• TASK PROMPT: Only the lines below starting at the one containing "Definition seek_current (n" and ending at the one containing "c; cur_pos := cur_pos" belong in the answer, each copied exactly.

-- EXCERPTED RECORDS follows --

(* ===== verification/Io.v ===== *)
(** * Io: in-memory cursors and I/O errors

    [std::io::Cursor] over a byte buffer: the [Read], [Write] and [Seek] operations the
    segment reader and writer use, with the errors of [std::io].  A cursor may be moved
    past the end of its buffer; reading there fails with [UnexpectedEof] and writing
    there pads with zeroes. *)

From S2P Require Import Prelude Bytes Text.

Inductive IoErr : Type :=
| InvalidData (message : bytes)
| UnexpectedEof
| InvalidInput (message : bytes)
| OtherIo (message : bytes).

#[global] Instance IoErr_eq_dec : EqDecision IoErr.
Proof. solve_decision. Defined.

Record IoCursor : Type := { cur_bytes : bytes; cur_pos : N }.

Definition cursor_new (bs : bytes) : IoCursor := {| cur_bytes := bs; cur_pos := 0 |}.

Definition blen (bs : bytes) : N := N.of_nat (length bs).

(** The [n] bytes of [bs] that start at [pos]. *)
Definition slice (bs : bytes) (pos n : N) : bytes :=
  take (N.to_nat n) (drop (N.to_nat pos) bs).

Notation io := (st IoCursor IoErr).

Definition stream_position : io N := λ c, (Ok (cur_pos c), c).

Definition seek_start (p : N) : io unit :=
  λ c, (Ok tt, {| cur_bytes := cur_bytes c; cur_pos := p |}).

Definition seek_end : io N :=
  λ c, let n := blen (cur_bytes c) in (Ok n, {| cur_bytes := cur_bytes c; cur_pos := n |}).

Definition seek_current (n : N) : io unit :=
  λ c, match checked_add U64_MAX (cur_pos c) n with
       | Some p => (Ok tt, {| cur_bytes := cur_bytes c; cur_pos := p |})
       | None => (Err (InvalidInput (str "invalid seek to a negative or overflowing position")), c)
       end.

Definition read_exact (n : N) : io bytes :=
  λ c, let len := blen (cur_bytes c) in
       if (n <=? saturating_sub len (cur_pos c))%N
       then (Ok (slice (cur_bytes c) (cur_pos c) n),
             {| cur_bytes := cur_bytes c; cur_pos := cur_pos c + n |})
       else (Err UnexpectedEof, {| cur_bytes := cur_bytes c; cur_pos := len |}).

Definition write_all (bs : bytes) : io unit :=
  λ c, let pos := N.to_nat (cur_pos c) in
       let padded := cur_bytes c ++ replicate (pos - length (cur_bytes c)) x00 in
       (Ok tt, {| cur_bytes := take pos padded ++ bs ++ drop (pos + length bs) padded;
                  cur_pos := cur_pos c + blen bs |}).

Definition read_u32 : io N := do? bs := read_exact 4 in sret (from_le_bytes bs).
Definition read_u64 : io N := do? bs := read_exact 8 in sret (from_le_bytes bs).

(** ** Facts

    [at_cursor pre rest] stands at the end of [pre], with [rest] still to be read. *)

Definition at_cursor (pre rest : bytes) : IoCursor :=
  {| cur_bytes := pre ++ rest; cur_pos := blen pre |}.

Lemma blen_app x y : blen (x ++ y) = (blen x + blen y)%N.
Proof. unfold blen. rewrite length_app. lia. Qed.

Lemma blen_u32_le x : blen (u32_le x) = 4%N.
Proof. unfold blen. by rewrite length_u32_le. Qed.
Lemma blen_u64_le x : blen (u64_le x) = 8%N.
Proof. unfold blen. by rewrite length_u64_le. Qed.

Lemma cursor_new_at bs : cursor_new bs = at_cursor [] bs.
Proof. done. Qed.

Lemma slice_app pre bs rest : slice (pre ++ bs ++ rest) (blen pre) (blen bs) = bs.
Proof.
  unfold slice, blen. rewrite !Nat2N.id, drop_app_length. by rewrite take_app_length.
Qed.

Lemma read_exact_at n pre bs rest :
  n = blen bs → read_exact n (at_cursor pre (bs ++ rest)) = (Ok bs, at_cursor (pre ++ bs) rest).
Proof.
  intros ->. unfold read_exact, at_cursor; cbn [cur_bytes cur_pos].
  rewrite slice_app, !blen_app. rewrite (proj2 (N.leb_le _ _)) by (unfold saturating_sub; lia).
  by rewrite <- app_assoc.
Qed.

Lemma read_u32_at x pre rest :
  (x ≤ U32_MAX)%N → read_u32 (at_cursor pre (u32_le x ++ rest)) = (Ok x, at_cursor (pre ++ u32_le x) rest).
Proof.
  intros Hx. unfold read_u32. erewrite sbind_run by (apply read_exact_at; by rewrite blen_u32_le).
  by rewrite from_u32_le.
Qed.

Lemma read_u64_at x pre rest :
  (x ≤ U64_MAX)%N → read_u64 (at_cursor pre (u64_le x ++ rest)) = (Ok x, at_cursor (pre ++ u64_le x) rest).
Proof.
  intros Hx. unfold read_u64. erewrite sbind_run by (apply read_exact_at; by rewrite blen_u64_le).
  by rewrite from_u64_le.
Qed.

Lemma seek_start_at p pre bs rest :
  p = blen (pre ++ bs) →
  seek_start p (at_cursor pre (bs ++ rest)) = (Ok tt, at_cursor (pre ++ bs) rest).
Proof. intros ->. unfold seek_start, at_cursor; cbn. by rewrite <- app_assoc. Qed.

Lemma app_split (bs : bytes) (n : nat) :
  n ≤ length bs → ∃ x y, bs = x ++ y ∧ length x = n.
Proof.
  intros Hn. exists (take n bs), (drop n bs). rewrite take_drop, length_take. split; [done|lia].
Qed.

(** A read that succeeds splits off the bytes it returns. *)
Lemma read_exact_inv n pre rest bs c :
  read_exact n (at_cursor pre rest) = (Ok bs, c) →
  ∃ rest', rest = bs ++ rest' ∧ blen bs = n ∧ c = at_cursor (pre ++ bs) rest'.
Proof.
  unfold read_exact. cbn [cur_bytes cur_pos at_cursor]. rewrite blen_app.
  destruct (N.leb_spec n (saturating_sub (blen pre + blen rest) (blen pre))) as [Hn|]; [|done].
  intros [= Hbs Hc]. unfold saturating_sub in Hn.
  destruct (app_split rest (N.to_nat n)) as (x & y & -> & Hx); [unfold blen in *; lia|].
  assert (n = blen x) as -> by (unfold blen; lia).
  rewrite slice_app in Hbs. subst bs c. exists y. split_and!; [done|done|].
  unfold at_cursor. by rewrite <- app_assoc, blen_app.
Qed.

Lemma read_u64_inv pre rest x c :
  read_u64 (at_cursor pre rest) = (Ok x, c) →
  ∃ rest', rest = u64_le x ++ rest' ∧ (x ≤ U64_MAX)%N ∧ c = at_cursor (pre ++ u64_le x) rest'.
Proof.
  unfold read_u64. intros (bs & c' & (r & -> & Hl & ->)%read_exact_inv & [= <- <-])%sbind_Ok.
  assert (length bs = 8) as Hlen by (unfold blen in Hl; lia). exists r.
  assert (u64_le (from_le_bytes bs) = bs) as ->.
  { unfold u64_le. by rewrite <- Hlen, to_from_le_bytes. }
  split_and!; [done| |done]. pose proof (from_le_bytes_bound bs) as Hb.
  rewrite Hlen in Hb. unfold U64_MAX. change (256 ^ N.of_nat 8)%N with 18446744073709551616%N in Hb.
  lia.
Qed.

Lemma read_u32_inv pre rest x c :
  read_u32 (at_cursor pre rest) = (Ok x, c) →
  ∃ rest', rest = u32_le x ++ rest' ∧ (x ≤ U32_MAX)%N ∧ c = at_cursor (pre ++ u32_le x) rest'.
Proof.
  unfold read_u32. intros (bs & c' & (r & -> & Hl & ->)%read_exact_inv & [= <- <-])%sbind_Ok.
  assert (length bs = 4) as Hlen by (unfold blen in Hl; lia). exists r.
  assert (u32_le (from_le_bytes bs) = bs) as ->.
  { unfold u32_le. by rewrite <- Hlen, to_from_le_bytes. }
  split_and!; [done| |done]. pose proof (from_le_bytes_bound bs) as Hb.
  rewrite Hlen in Hb. unfold U32_MAX. change (256 ^ N.of_nat 4)%N with 4294967296%N in Hb.
  lia.
Qed.

(** Writing at the end appends; writing over a gap of the same length replaces it. *)
Lemma write_all_end pre bs :
  write_all bs (at_cursor pre []) = (Ok tt, at_cursor (pre ++ bs) []).
Proof.
  unfold write_all, at_cursor; cbn [cur_bytes cur_pos]. rewrite !app_nil_r.
  replace (N.to_nat (blen pre)) with (length pre) by (unfold blen; lia).
  rewrite Nat.sub_diag. cbn [replicate]. rewrite app_nil_r. rewrite take_ge, drop_ge, app_nil_r by lia. by rewrite blen_app.
Qed.

Lemma write_all_over pre old bs rest :
  length old = length bs →
  write_all bs (at_cursor pre (old ++ rest)) = (Ok tt, at_cursor (pre ++ bs) rest).
Proof.
  intros Hl. unfold write_all, at_cursor; cbn [cur_bytes cur_pos].
  replace (N.to_nat (blen pre)) with (length pre) by (unfold blen; lia).
  replace (length pre - length (pre ++ old ++ rest)) with 0 by (rewrite length_app; lia).
  cbn [replicate]. rewrite app_nil_r, take_app_length, <- Hl.
  replace (length pre + length old) with (length (pre ++ old)) by (rewrite length_app; lia).
  rewrite (app_assoc pre old rest), drop_app_length. f_equal. f_equal.
  - by rewrite <- !app_assoc.
  - rewrite blen_app. unfold blen. lia.
Qed.

(** A pure step that succeeds leaves the state alone. *)
Lemma slift_inv {S E A} (r : result E A) (c : S) a c' :
  slift r c = (Ok a, c') → r = Ok a ∧ c' = c.
Proof. unfold slift. by intros [= -> ->]. Qed.

Lemma sret_inv {S E A} (a b : A) (c c' : S) :
  @sret S E A a c = (Ok b, c') → b = a ∧ c' = c.
Proof. unfold sret. by intros [= -> ->]. Qed.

-- EXCERPTED RECORDS concluded --

• SOLUTION FOR THIS TASK:
Definition seek_current (n : N) : io unit :=
  λ c, match checked_add U64_MAX (cur_pos c) n with
       | Some p => (Ok tt, {| cur_bytes := cur_bytes c; cur_pos := p |})
       | None => (Err (InvalidInput (str "invalid seek to a negative or overflowing position")), c)
       end.

Definition read_exact (n : N) : io bytes :=
  λ c, let len := blen (cur_bytes c) in
       if (n <=? saturating_sub len (cur_pos c))%N
       then (Ok (slice (cur_bytes c) (cur_pos c) n),
             {| cur_bytes := cur_bytes c; cur_pos := cur_pos c + n |})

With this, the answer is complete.